Diana Marchibroda insists she saw the beast near the Appalachian Trail in Virginia in May. From the woods sauntered a “tall, very sleek” mountain lion, she says. Ms. Marchibroda, a dentist who is 62 years old, says she and her silver-haired miniature schnauzer, Sophie, “both watched in awe.”
“My sighting is ABSOLUTE,” she wrote the U.S. Fish and Wildlife Service in July. “I know what I saw.”
Dozens of similar missives have poured into the agency as it proposes removing the Eastern mountain lion from the list of endangered species, where it has been since 1973. That change comes because the agency believes the creature no longer exists and would effectively render the subspecies extinct.

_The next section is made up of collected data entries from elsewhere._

Lemma fold_opp (f g : R -> R -> R) :
  (forall a b, f (- a) (- b) = - g a b) ->
  forall rows row,
    fold_left (map2 f) (map (map Ropp) rows) (map Ropp row) =
    map Ropp (fold_left (map2 g) rows row).
Proof.
  intros F. induction rows as [| r rows IH]; intros row; simpl; [ reflexivity |].
  rewrite (map2_opp f g F), IH. reflexivity.
Qed.

Lemma np_where_opp (ncriteria : list Z) (mins maxs : list R) :
  Forall (fun c => c = MIN \/ c = MAX) ncriteria ->
  ideal_point (map Z.opp ncriteria) (map Ropp maxs) (map Ropp mins) =
    map Ropp (ideal_point ncriteria mins maxs) /\
  anti_ideal_point (map Z.opp ncriteria) (map Ropp maxs) (map Ropp mins) =
    map Ropp (anti_ideal_point ncriteria mins maxs).
Proof.
  unfold ideal_point, anti_ideal_point, np_equal.
  intros V. revert mins maxs. induction V as [| c cs Hc V IH]; intros mins maxs.
  - split; reflexivity.
  - destruct mins as [| lo mins], maxs as [| hi maxs]; try (split; reflexivity).
    destruct (IH mins maxs) as [E1 E2]. cbn [map np_where]. rewrite E1, E2.
    destruct Hc as [-> | ->]; split; reflexivity.
Qed.

Lemma distances_opp (wmtx : list (list R)) (point : list R) :
  distances (map (map Ropp) wmtx) (map Ropp point) = distances wmtx point.
Proof.
  unfold distances. rewrite map_map. apply map_ext. intros row.
  unfold distance, squares. do 2 f_equal.
  revert point. induction row as [| a row IH]; intros [| b point]; simpl; auto.
  rewrite IH. f_equal. ring.
Qed.

(** X20: minimizing is maximizing the opposite.  With every criterion [MIN]
    or [MAX], changing the sign of every entry of the matrix and turning
    every [MIN] into [MAX] and every [MAX] into [MIN] changes nothing to
    what [topsis] returns. *)
Theorem topsis_duality (nmtx : list (list R)) (ncriteria : list Z) (nweights : list R) :
  Forall (fun c => c = MIN \/ c = MAX) ncriteria ->
  topsis rankdata (map (map Ropp) nmtx) (map Z.opp ncriteria) nweights =
  topsis rankdata nmtx ncriteria nweights.
Proof.
  intros V. unfold topsis, topsis_trace. rewrite np_multiply_opp.
  destruct (np_multiply nmtx nweights) as [| row rows]; [ reflexivity |].
  cbn [map np_min_axis0 np_max_axis0 bind].
  rewrite (fold_opp Rmin Rmax) by (intros; rewrite Ropp_Rmax; reflexivity).
  rewrite (fold_opp Rmax Rmin) by (intros; rewrite Ropp_Rmin; reflexivity).
  destruct (np_where_opp (fold_left (map2 Rmin) rows row) (fold_left (map2 Rmax) rows row) V)
    as [E1 E2].
  rewrite E1, E2.
  change (map Ropp row :: map (map Ropp) rows) with (map (map Ropp) (row :: rows)).
  rewrite !distances_opp. reflexivity.
Qed.

End TopsisOutcomes.

(** *** Runs of the further properties of [topsis] *)

Section FurtherRuns.

Import Util Closeness.

Local Open Scope R_scope.

Lemma topsis_outcome_witness :
  exists closeness,
    topsis Rank.rankdata [[1; 2]; [3; 4]] [MAX; MIN] [1; 1] =
      Return (Rank.rankdata closeness true, closeness) /\
    List.length closeness = 2%nat.
Proof.
  apply (@topsis_outcome Rank.rankdata [[1; 2]; [3; 4]] [MAX; MIN] [1; 1]).
  split; [ repeat constructor | reflexivity ].
Defined.

Lemma closeness_never_infinite_witness :
  exists closeness,
    topsis Rank.rankdata [[1; 2]; [3; 4]] [MAX; MIN] [1; 1] =
      Return (Rank.rankdata closeness true, closeness) /\
    Forall (fun v => v = f_nan \/ exists x, v = f_fin x /\ 0 <= x <= 1) closeness.
Proof.
  apply (@closeness_never_infinite Rank.rankdata [[1; 2]; [3; 4]] [MAX; MIN] [1; 1]).
  - split; [ repeat constructor | reflexivity ].
  - discriminate.
Defined.


Lemma identical_alternatives_nan_witness :
  topsis Rank.rankdata (repeat [1; 2] 3) [MAX; MIN] [1; 1] =
    Return (Rank.rankdata (repeat f_nan 3) true, repeat f_nan 3).
Proof.
  apply (@identical_alternatives_nan Rank.rankdata [1; 2] 2 [MAX; MIN] [1; 1]).
  split; [ repeat constructor | reflexivity ].
Defined.


Lemma dominated_alternative_witness :
  exists closeness,
    topsis Rank.rankdata [[3; 1]; [1; 2]] [MAX; MIN] [1; 1] =
      Return (Rank.rankdata closeness true, closeness) /\
    (nth_error closeness 1 = Some (f_fin 0) \/ closeness = repeat f_nan 2).
Proof.
  apply (@dominated_alternative Rank.rankdata [[3; 1]; [1; 2]] [MAX; MIN] [1; 1]
           1%nat [1; 2]).
  - split; [ repeat constructor | reflexivity ].
  - constructor; [ right; reflexivity | constructor; [ left; reflexivity | constructor ] ].
  - repeat constructor; lra.
  - reflexivity.
  - intros other j a b [<- | [<- | []]]; destruct j as [| [| [| j]]]; simpl;
      intros [= <-] [= <-]; split; intros; try discriminate; lra.
Defined.

Lemma zero_weight_criterion_ignored_witness :
  topsis Rank.rankdata (set_entry [[3; 1]; [1; 2]] 0 1 7) [MAX; MIN] [1; 0] =
  topsis Rank.rankdata [[3; 1]; [1; 2]] [MAX; MIN] [1; 0].
Proof.
  apply (@zero_weight_criterion_ignored Rank.rankdata [[3; 1]; [1; 2]] [MAX; MIN] [1; 0]
           0%nat 1%nat 1 7); reflexivity.
Defined.

Lemma topsis_duality_witness :
  topsis Rank.rankdata (map (map Ropp) [[3; 1]; [1; 2]]) (map Z.opp [MAX; MIN]) [1; 1] =
  topsis Rank.rankdata [[3; 1]; [1; 2]] [MAX; MIN] [1; 1].
Proof.
  apply (@topsis_duality Rank.rankdata [[3; 1]; [1; 2]] [MAX; MIN] [1; 1]).
  constructor; [ right; reflexivity | constructor; [ left; reflexivity | constructor ] ].
Defined.

End FurtherRuns.

(** *** [is_mtx] on a list of rows *)

Section IsMtxRows.

Import Util.

(** When [np.asarray] makes a 2-D array of a list of rows. *)
Lemma rows_2d (rows : list (list Z)) (a b : nat) :
  (exists arr, asarray_rows rows = Return arr /\ shape arr = [a; b]) <->
  rows <> [] /\ List.length rows = a /\ Forall (fun r => List.length r = b) rows.
Proof.
  destruct rows as [| r rs].
  - split.
    + intros (arr & E & S). inversion E; subst arr. discriminate.
    + intros (N & _). contradiction N. reflexivity.
  - unfold asarray_rows.
    destruct (forallb (fun r' => Nat.eqb (List.length r') (List.length r)) rs) eqn:F.
    + split.
      * intros (arr & E & S). inversion E; subst arr. cbn [shape] in S.
        injection S as <- <-.
        split; [ discriminate | split; [ reflexivity |] ].
        constructor; [ reflexivity |]. apply Forall_forall. intros r' Hr'.
        apply Nat.eqb_eq. exact (proj1 (forallb_forall _ _) F r' Hr').
      * intros (_ & La & Fb). eexists. split; [ reflexivity |]. cbn [shape].
        inversion Fb; subst. reflexivity.
    + split.
      * intros (arr & E & S). inversion E; subst arr. discriminate.
      * intros (_ & La & Fb). exfalso. inversion Fb as [| r0 rs0 Hr Frs]; subst.
        assert (T : forallb (fun r' => Nat.eqb (List.length r') (List.length r)) rs = true).
        { apply forallb_forall. intros r' Hr'. apply Nat.eqb_eq.
          exact (proj1 (Forall_forall _ _) Frs r' Hr'). }
        congruence.
Qed.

The roar of protest is from Easterners who contend the formidable felines still roam forests, fields and backyards from Maine to Georgia.

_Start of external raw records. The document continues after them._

(** The canonical text of a signature payload is longer than a digest:
    its four names and their punctuation alone take 49 characters. *)
Lemma canonical_SignatureData_length (d : SignatureData) (text : string) :
  ANPKeyGenerator.jcsCanonicalize (json_of_SignatureData d) = Ok text ->
  49 <= String.length text.
Proof.
  rewrite jcsCanonicalize_SignatureData. intros [= <-].
  repeat (rewrite string_length_append || cbn [String.length QuoteJSONString]).
  simpl. lia.
Qed.

Section SignVerify.
Import ANPKeyGenerator.
Variables ed25519 secp256k1 : Curve.

(** What [verifyEd25519] answers: the library's verdict on the decoded
    signature and the canonical octets, and [false] for everything
    else. *)
Lemma verifyEd25519_true (publicKey : bytes) (signature : string) (data : json) :
  verifyEd25519 ed25519 publicKey signature data = Ok true
  <-> exists canonicalJson,
        jcsCanonicalize data = Ok canonicalJson
        /\ verify ed25519 (base64url_decode signature) (utf8_encode canonicalJson)
             publicKey = Ok true.
Proof.
  unfold verifyEd25519, try_catch, rbind.
  destruct (jcsCanonicalize data) as [cj|e]; [|split; [done | by intros (? & ? & _)]].
  destruct (verify ed25519 _ _ _) as [[]|e] eqn:E.
  - split; [by exists cj | done].
  - split; [done | intros (? & [= <-] & ?); congruence].
  - split; [done | intros (? & [= <-] & ?); congruence].
Qed.

Lemma verifySecp256k1_true (publicKey : bytes) (signature : string) (data : json) :
  verifySecp256k1 secp256k1 publicKey signature data = Ok true
  <-> exists canonicalJson,
        jcsCanonicalize data = Ok canonicalJson
        /\ verify secp256k1 (base64url_decode signature)
             (SHA256.digest (utf8_encode canonicalJson)) publicKey = Ok true.
Proof.
  unfold verifySecp256k1, try_catch, rbind.
  destruct (jcsCanonicalize data) as [cj|e]; [|split; [done | by intros (? & ? & _)]].
  destruct (verify secp256k1 _ _ _) as [[]|e] eqn:E.
  - split; [by exists cj | done].
  - split; [done | intros (? & [= <-] & ?); congruence].
  - split; [done | intros (? & [= <-] & ?); congruence].
Qed.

“There was no mistaking that long tail!” wrote one commenter to the agency in June, about an alleged sighting in New York. “Big as my bike,” promised another about a purported lion in Harrisburg, Pa.
The debate is “sort of in the realm of Bigfoot,” but with more scientific basis, says Noah Charney, an expert animal tracker in Western Massachusetts. The occasional mountain lion is spotted in the East, after wandering in from the West, but it is exceedingly uncommon and officials say people are reporting far more sightings than technically possible...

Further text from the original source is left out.